■ **MATERIAL FOR THIS TASK**:
(* ===== verification/WindowOps.v ===== *)
(** Every operation of the window manager keeps its invariant, [src/src/gui/window.c]. *)
From S2P Require Import Prelude RingBuf WinClip Window WindowInv.

Section Close.
Implicit Types (st : wm) (l : list Z) (a x : Z) (w : Window).

Lemma dll_delete_out m p l n x : dll m p l n -> x ∉ l -> dll (delete x m) p l n.
Proof. intros H Hx. eapply dll_ext; [|exact H]. intros a Ha. rewrite lookup_delete_ne; [done|]. intros ->. done. Qed.

Lemma unlink_win_spec st l1 x l2 w : wm_inv st (l1 ++ x :: l2) -> wm_wins st !! x = Some w ->
  let st1 := unlink_win st x w in
  dll (wm_wins st1) 0 (l1 ++ l2) 0 /\ g_win_list st1 = hd 0 (l1 ++ l2) /\ g_win_top st1 = top_of 0 (l1 ++ l2) /\ relinked st st1 /\
  g_desktop_win st1 = g_desktop_win st /\ drag_ctx st1 = drag_ctx st /\ rect_pool st1 = rect_pool st.
Proof.
  intros I Hw. destruct (inv_split _ _ _ _ I) as (w' & Hw' & Hp & Hn & Hx0 & Hx1 & Hx2). assert (w' = w) as -> by congruence.
  pose proof I as [Hd Hnd H0 Hl Ht _ _]. cbv zeta. unfold unlink_win. rewrite Hl, Hp, Hn.
  assert (forall s : wm, relinked s s) as Rf by (intros s; unfold relinked; reflexivity).
  destruct l1 as [|y l1]; [destruct l2 as [|z l2]|destruct l2 as [|z l2]]; cbn [app hd] in *.
  - rewrite !Z.eqb_refl. cbn. split_and!; [done|done|done|exact (Rf st)|done|done|done].
  - assert (z <> 0) by (intros ->; apply H0; do 2 constructor). rewrite Z.eqb_refl, (proj2 (Z.eqb_neq z 0)) by done. rewrite Z.eqb_refl. cbn [andb].
    destruct Hd as [_ Hd]. apply NoDup_cons in Hnd as [_ [Hz _]%NoDup_cons]. cbn [wupd with_ends wm_wins g_win_list g_win_top g_desktop_win drag_ctx rect_pool].
    split_and!; [eapply dll_set_prev; [exact Hd|done]|done|by rewrite Ht, !top_of_cons| |done|done|done].
    change (relinked st (wupd st z (set_prev 0))). apply relink_upd. intros. apply set_prev_same.
  - assert (x <> y) by (intros ->; apply Hx1; by constructor). destruct (elem_last (y :: l1) ltac:(done)) as (l' & p & El).
    assert (top_of 0 (y :: l1) = p) as Etp by (rewrite El; apply top_of_snoc). rewrite Etp.
    assert (p ∈ y :: l1) as Hpi by (rewrite El; apply elem_of_app; right; by constructor).
    assert (p <> 0) by (intros ->; apply H0; apply (elem_of_app (y :: l1) [x]); by left).
    rewrite (proj2 (Z.eqb_neq p 0)), (proj2 (Z.eqb_neq x y)) by done. cbn [andb].
    rewrite Ht. change (y :: l1 ++ [x]) with ((y :: l1) ++ [x]). rewrite top_of_snoc, Z.eqb_refl. rewrite app_nil_r.
    change (y :: l1 ++ [x]) with ((y :: l1) ++ [x]) in Hd, Hnd. apply dll_app in Hd as [Hd _]. apply NoDup_app in Hnd as (Hnd & _ & _).
    cbn [wupd with_ends wm_wins g_win_list g_win_top g_desktop_win drag_ctx rect_pool]. split_and!; [|done|done| |done|done|done].
    + rewrite El in Hd, Hnd |- *. eapply dll_set_next; [exact Hd|]. apply NoDup_app in Hnd as (_ & Hdd & _). intros Hin. apply (Hdd p Hin). by constructor.
    + change (relinked st (wupd st p (set_next 0))). apply relink_upd. intros. apply set_next_same.
  - assert (x <> y) by (intros ->; apply Hx1; by constructor). assert (z <> 0) by (intros ->; apply H0; apply (elem_of_app (y :: l1) (x :: 0 :: l2)); right; do 2 constructor). rewrite (proj2 (Z.eqb_neq z 0)), (proj2 (Z.eqb_neq x y)), andb_false_r by done.
    assert (g_win_top st = top_of 0 (y :: l1 ++ z :: l2)) as Et.
    { rewrite Ht. rewrite !top_of_cons. rewrite !top_of_app, !top_of_cons. done. }
    assert (x <> g_win_top st) as Hxt by (intros E; apply (top_iff st (y :: l1) x (z :: l2) I) in E; done).
    rewrite (proj2 (Z.eqb_neq _ _)) by done.
    destruct (dll_remove (wm_wins st) (y :: l1) x (z :: l2) w Hd Hnd ltac:(done) ltac:(done) Hw) as (Hd' & _). rewrite Hp, Hn in Hd'. cbn [hd] in Hd'.
    cbn [wupd with_ends wm_wins g_win_list g_win_top g_desktop_win drag_ctx rect_pool]. split_and!; [exact Hd'|(done || exact Hl)|(exact Et || done)| |done|done|done].
    change (relinked st (wupd (wupd st (top_of 0 (y :: l1)) (set_next z)) z (set_prev (top_of 0 (y :: l1))))). unfold relinked.
    etransitivity; [apply relink_upd; intros; apply set_next_same|apply relink_upd; intros; apply set_prev_same].
Qed.
Lemma poke_spec_u64 v x y c i : vid_ok v -> on_screen v x y -> i = y * pitch32 v + x -> exists v', poke v (u64 i) c = Some v' /\ same_but_back v v' /\
  forall px py, on_screen v px py -> pix v' px py = if decide (px = x /\ py = y) then c else pix v px py.
Proof. intros V O ->. destruct (index_range v x y V O) as [R B]. rewrite u64_small by lia. by apply poke_spec. Qed.

Lemma off_screen_spec v x y : vid_ok v -> off_screen v x y = bool_decide (~ on_screen v x y).
Proof.
  intros [? ? ?]. unfold off_screen, on_screen. rewrite !s64_small by lia. symmetry. case_bool_decide as D.
  - symmetry. rewrite !orb_true_iff, !Z.ltb_lt, !Z.leb_le. lia.
  - symmetry. rewrite !orb_false_iff, !Z.ltb_ge, !Z.leb_gt. lia.
Qed.

#[export] Instance on_screen_dec v px py : Decision (on_screen v px py).
Proof. unfold on_screen. apply _. Defined.

Lemma put_pixel_spec v x y c : vid_ok v -> exists v', put_pixel v x y c = Some v' /\ same_but_back v v' /\
  forall px py, on_screen v px py -> pix v' px py = if decide (px = x /\ py = y) then c else pix v px py.
Proof.
  intros V. unfold put_pixel. rewrite off_screen_spec by done. case_bool_decide as D.
  - exists v. split_and!; [done|apply same_refl|]. intros px py O. rewrite decide_False; [done|]. intros [-> ->]. done.
  - apply (poke_spec_u64 v x y); [done| |done]. destruct (decide (on_screen v x y)); tauto.
Qed.

Lemma get_pixel_spec v x y : vid_ok v -> on_screen v x y -> video_get_pixel v x y = pix v x y.
Proof.
  intros V O. unfold video_get_pixel. rewrite off_screen_spec by done. rewrite bool_decide_eq_false_2 by tauto.
  destruct (index_range v x y V O). by rewrite u64_small by lia.
Qed.

(** A loop that writes one pixel per step, at places all different. *)
Lemma pokes_spec {B} (f : video -> B -> option video) (at_ : B -> Z * Z) (col : B -> Z) (skip : B -> bool) l v : vid_ok v ->
  (forall b v', b ∈ l -> same_but_back v v' -> exists v'', f v' b = Some v'' /\ same_but_back v v'' /\
    forall px py, on_screen v px py -> pix v'' px py = if decide ((px, py) = at_ b /\ skip b = false) then col b else pix v' px py) ->
  NoDup (at_ <$> l) ->
  exists v', ofold f v l = Some v' /\ same_but_back v v' /\
    (forall px py, on_screen v px py -> (px, py) ∉ (at_ <$> filter (fun b => skip b = false) l) -> pix v' px py = pix v px py) /\
    forall b, b ∈ l -> skip b = false -> on_screen v (at_ b).1 (at_ b).2 -> pix v' (at_ b).1 (at_ b).2 = col b.
Proof.
  intros V Hf Hnd. induction l as [|b l IH] using rev_ind.
  { exists v. split_and!; [done|apply same_refl|done|]. intros b Hb. by apply not_elem_of_nil in Hb. }
  rewrite fmap_app in Hnd. apply NoDup_app in Hnd as (Hnd & Hdis & _).
  destruct IH as (v1 & E1 & S1 & Out & In_); [intros; apply Hf; [apply elem_of_app; by left|done]|done|].
  destruct (Hf b v1) as (v2 & E2 & S2 & P2); [apply elem_of_app; right; by constructor|done|].
  exists v2. rewrite ofold_app, E1. simpl. rewrite E2. simpl. split_and!; [done|done| |].
  - intros px py O Hn. rewrite P2 by done. rewrite filter_app, fmap_app, not_elem_of_app in Hn. destruct Hn as [Hn Hb].
    rewrite decide_False; [by apply Out|]. intros [Eb Sb]. apply Hb. rewrite filter_cons, decide_True by done. simpl. rewrite Eb. by constructor.
  - intros b' Hb' Sb O. rewrite P2 by done. rewrite <- surjective_pairing. apply elem_of_app in Hb' as [Hb'|Hb'%list_elem_of_singleton].
    + rewrite decide_False; [by apply In_|]. intros [Eb _]. apply (Hdis (at_ b')); [by apply list_elem_of_fmap_2|]. rewrite Eb. by constructor.
    + subst b'. by rewrite decide_True.
Qed.
End Pixels.

(** ** Drawing *)
Section Drawing.
Implicit Types (v : video) (px py x y c : Z).

Lemma glyph_cells_elem gx gy : (gx, gy) ∈ glyph_cells <-> 0 <= gx < 8 /\ 0 <= gy < 8.
Proof.
  unfold glyph_cells. rewrite list_elem_of_bind. setoid_rewrite list_elem_of_bind. setoid_rewrite elem_of_seqZ. split.
  - intros (a & (b & E & ?) & ?). apply list_elem_of_singleton in E. injection E as -> ->. lia.
  - intros [? ?]. exists gy. split; [|lia]. exists gx. split; [by constructor|lia].
Qed.

Lemma glyph_cells_nodup : NoDup glyph_cells.
Proof. apply (bool_decide_unpack _). vm_compute. exact Logic.I. Qed.

Lemma shift_nodup (l : list (Z * Z)) x y : NoDup l -> NoDup ((fun p => (x + p.1, y + p.2)) <$> l).
Proof. apply NoDup_fmap_2. intros [a b] [c d] [= ? ?]. f_equal; lia. Qed.

(** A character that fits on the screen. *)
Lemma draw_char_spec v x y c color : vid_ok v -> 0 <= c < 128 -> 0 <= x -> x + 8 <= fb_width v -> 0 <= y -> y + 8 <= fb_height v ->
  exists v', draw_char_at v x y c color = Some v' /\ drew (MkRect x y 8 8) v v' /\
    forall gx gy, 0 <= gx < 8 -> 0 <= gy < 8 -> pix v' (x + gx) (y + gy) = if Z.testbit (font8x8 c gy) gx then color else Black.
Proof.
  intros V Hc Hx Hxw Hy Hyh. unfold draw_char_at. rewrite (proj2 (Z.leb_le _ _)), (proj2 (Z.ltb_lt _ _)) by lia.
  destruct (pokes_spec (fun v '(gx, gy) => poke v (u64 (y * pitch32 v + x + gy * pitch32 v + gx)) (if Z.testbit (font8x8 c gy) gx then color else Black))
    (fun p => (x + p.1, y + p.2)) (fun p => if Z.testbit (font8x8 c p.2) p.1 then color else Black) (fun _ => false) glyph_cells v)
    as (v' & E & S & Out & In_); [done| |apply shift_nodup, glyph_cells_nodup|].
  - intros [gx gy] v1 [? ?]%glyph_cells_elem S1. pose proof (same_fields _ _ S1) as (_ & Ew & Eh & Ep & _).
    destruct (poke_spec_u64 v1 (x + gx) (y + gy) (if Z.testbit (font8x8 c gy) gx then color else Black)
      (y * pitch32 v1 + x + gy * pitch32 v1 + gx)) as (v2 & E2 & S2 & P2); [by eapply same_ok|unfold on_screen; lia|lia|].
    exists v2. split_and!; [done|by eapply same_trans|]. intros px py O. rewrite P2 by (by apply (same_on_screen v)). cbn [fst snd].
    repeat case_decide; naive_solver.
  - exists v'. split_and!; [done|split; [done|]|].
    + intros px py O Hn. apply Out; [done|]. rewrite filter_all by done. intros ([gx gy] & [= -> ->] & [? ?]%glyph_cells_elem)%list_elem_of_fmap.
      apply Hn. unfold in_rect. cbn. lia.
    + intros gx gy Hgx Hgy. apply (In_ (gx, gy)); [by apply glyph_cells_elem|done|]. unfold on_screen. cbn. lia.
Qed.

■ **WORK TASK**: Determine the count of lines in the data that contain the string "wupd", and reply with that count alone.

■ **OUTPUT**: 6